Defendant Dr. Siddiqui argues that this grievance properly grieves only some of Murphy's claims against him. Dr. Siddiqui points out that in the June 10, 2020 grievance, Murphy complains of inadequate care specifically for the last “several weeks” and “for the last 3-4 weeks.” Likewise, the ARB addressed Murphy's complaints based on the medical records from the “last 3-4 weeks for back.” The Illinois Administrative Code mandates that an offender shall file a written grievance within 60 days of discovering the incident. Thus, Siddiqui argues that the grievance cannot serve to exhaust any claims against him that occurred before April 11, 2020, 60 days before the filing of the grievance. Siddiqui contends that Murphy cannot complain of medical treatment for the past 3-4 weeks, but then state this grievance should have exhausted his administrative remedies dating back to medical are in 2018.

Defendant Crain argues that this grievance fails to grieve Murphy's claims against her, as she is not named in the grievance.

Both Defendants arguments are not well taken. First, as to Siddiqui's arguments, Murphy's allegations that he has been denied adequate medical care are ongoing in nature, not isolated incidents. Thus, he was not required to “file multiple, successive grievances raising the same issue.if the objectionable condition is continuing.” Turley v. Rednour, 729 F.3d 645, 650 (7th Cir. 2013). See also Wilder v. Sutton, 310 Fed.Appx. 10, 15 (7th Cir. 2009) (finding that a grievance submitted in March of 2004 could serve to exhaust claims from the previous year due to the continuing denial of the plaintiff's requests for religious accommodation). In the June 20, 2020 grievance, it is true that Murphy writes he has had severe pain for the “last several weeks,” and he grieves that he is not received medical treatment for recent medical issues, including pain, bloody bowels, and an infected foot. However, he also makes clear that he has been complaining about his back pain for a while. He communicates that he believes he is being denied current care because of his ongoing complaints about his back injury, which Murphy states Dr. Siddiqui has known about since his x-ray was taken in 2018. (See Doc. 43, p. 2). Murphy challenges his overall treatment by Dr. Siddiqui in this lawsuit, not merely specific incidents of inadequate care. Because Murphy was still being denied proper care for his back pain at the time of filing his grievance, the grievance was timely and served to exhaust all of his allegations against Dr. Siddiqui. See Love v. Myers, No. 18-cv-2000-NJR, 2020 WL 4747714, at *4 (S.D. Ill. 2020) (“Exhaustion is not intended to provide individual notice to each prison official who might later be sued; it is designed to provide the prison with notice of the problem and give them an opportunity to fix it.”) (citing Maddox v. Love, 655 F.3d 709, 722 (7th Cir. 2011)).

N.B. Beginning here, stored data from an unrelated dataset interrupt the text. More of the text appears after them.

(** An idle back end: an engine, nothing queued, committed, done or
    reported, and the commit flag down. *)
Definition sim_idle (d : SimulatorV3_1.t) : Prop :=
  SimulatorV3_1.m_aipu d = true ∧
  SimulatorV3_1.m_cant_add_job_flag d = false ∧
  SimulatorV3_1.m_buffer_queue d = [] ∧
  SimulatorV3_1.m_commit_map d = ∅ ∧
  SimulatorV3_1.m_done_set d = ∅ ∧
  SimulatorV3_1.m_sim_done_grid_set d = ∅ ∧
  SimulatorV3_1.simv3_1_has_grid_done d = false.

(** Two jobs: job 1 on grid 0 and job 2 on grid 1. *)
Definition example_desc_a : JobDesc.t := JobDesc.mk 1 0 0 0 0xffffffff 16 0x10000 0x10780.
Definition example_desc_b : JobDesc.t := JobDesc.mk 2 1 0 0 0xffffffff 16 0x20000 0x20780.

(** The idle example simulator whose engine will report grid 0. *)
Definition example_sim_running : SimulatorV3_1.t :=
  SimulatorV3_1.set_completions [0] example_sim.

(** The example simulator after job 1 and then job 2 were scheduled. *)
Definition example_sim_two_jobs : SimulatorV3_1.t :=
  (SimulatorV3_1.schedule example_sim_consts example_desc_b
     (SimulatorV3_1.schedule example_sim_consts example_desc_a example_sim_running).2).2.

(** ** Running a job again: an example *)

(** The example job after a first run that overwrote its TCB buffer. *)
Definition example_job_after_run : JobV3_1.t :=
  JobV3_1.set_m_tcbs (replicate 16 tcb_t.zero)
    (JobV3_1.set_m_backup_tcb_used true example_init_job).
(** * Go-kart racing line finder: the geometry, lap simulation and optimizer core

    A shallow embedding of the numeric core of
    [src/go_kart_racing_line_finder_single_file_react_app.jsx]
    (functions [distance], [resamplePath], [smoothPath], [computeCurvature],
    [simulateLap], [computeCenterlineFromEdges] and [optimizeRacingLine]), of
    the component's state with its drawing, calibration, Clear and input
    handlers, and the properties of them that the specification states or
    that the code shows.

    JavaScript numbers are IEEE 754 binary64 values; they are modelled by
    Rocq's primitive floats, so every definition below evaluates exactly as
    the source does.  Loop counters and array indices, which the source keeps
    below 2^53, are natural numbers, converted with [Num] where the source
    uses them in arithmetic.  Arrays are lists, read with stdpp's lookup and
    updated in place with stdpp's insert. *)

From Stdlib Require Import ZArith Floats Lia.
From Stdlib Require Uint63 String.
From stdpp Require Import base option list.

Set Warnings "-inexact-float".

#[local] Open Scope float_scope.

(** ** JavaScript numbers *)

Module JS.

(** [ToBoolean] of a number: zero (of either sign) and NaN are falsy. *)
Definition truthy (a : float) : bool := negb (PrimFloat.is_zero a || PrimFloat.is_nan a).

(** [a || b] on numbers. *)
Definition or (a b : float) : float := if truthy a then a else b.

(** The loop counter or array length [k] as a number. *)
Definition Num (k : nat) : float := PrimFloat.of_uint63 (Uint63.of_Z (Z.of_nat k)).

(** The integer part of a finite number, rounded towards minus infinity;
    [None] for NaN and the infinities. *)
Definition floorZ (a : float) : option Z :=
  match Prim2SF a with
  | S754_zero _ => Some 0%Z
  | S754_finite s m e => Some (Z.shiftl (cond_Zopp s (Zpos m)) e)
  | _ => None
  end.

(** An integer as a number; [neg_zero] chooses the sign of a zero result.
    Only used below 2^53, where the conversion is exact. *)
Definition ofZ (neg_zero : bool) (z : Z) : float :=
  match z with
  | Z0 => if neg_zero then (-0) else 0
  | Zpos _ => PrimFloat.of_uint63 (Uint63.of_Z z)
  | Zneg _ => - PrimFloat.of_uint63 (Uint63.of_Z (- z))
  end.

Definition sign_bit (a : float) : bool := PrimFloat.get_sign a.

End JS.

(** ** The [Math] object *)

Module Math.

As to Crain, Murphy claims that she too was deliberately indifferent to his medical needs as she reviewed his grievances and aided Dr. Siddiqui in denying him care. Thus, she may be liable for deliberate indifference as Murphy's fell on “deaf ears.” Perez v. Fenoglio, 792 F.3d 768, 782 (7th Cir. 2015). As discussed above, once Murphy grieved his medical issue, he was not required to file successive grievances raising the same issues if the conduct continued. Turley, 729 F.3d at 650. Crain was a part of the grievance process and provided a detailed response to the correctional counselor after reviewing the June 10, 2020 grievance. (Doc. 140-1, p. 70). Murphy did not need to file a separate, additional grievance against Crain for failing to obtain treatment for him after reviewing this grievance. See Barrow v. Wexford Health Sources, Inc., No. 14-CV-800-NJR-DGW, 2015 WL 5010104, at *4 (S.D. Ill. Aug. 24,2014) (“Relevant case law demonstrates that a previously submitted grievance will suffice to exhaust for future events so long as the prisoner remained in the same situation.”). Accordingly, the June 10, 2020 grievance also serves to exhaust Murphy's claims against Crain.

Because Grievance #181-6-20 properly grieved Murphy's claims against both Defendants, their motions for summary judgment are denied, and the Court sees no need to address any remaining grievances and corresponding arguments put forth by Defendants.

Disposition

For the reasons stated above, the motion for summary judgment (Doc. 39) filed Crain and Wills and the motion for partial summary judgment (Doc. 42) filed by Siddiqui are DENIED.

The stay on merits discovery is LIFTED, and the parties can proceed with discovery on the merits. A new scheduling order will be entered by separate order.

The Clerk of Court is DIRECTED to update the docket in accordance with footnote 1.

IT IS SO ORDERED.


Summaries of

Murphy v. Siddiqui

United States District Court, Southern District of Illinois
Aug 26, 2022
21-cv-00324-SPM (S.D. Ill. Aug. 26, 2022)
Case details for

Murphy v. Siddiqui

Case Details

Full title:STEVEN MURPHY, #M04196, Plaintiff, v. MOHAMMED SIDDIQUI, ANGELA CRAIN,[1…

Court:United States District Court, Southern District of Illinois

Date published: Aug 26, 2022

Citations

21-cv-00324-SPM (S.D. Ill. Aug. 26, 2022)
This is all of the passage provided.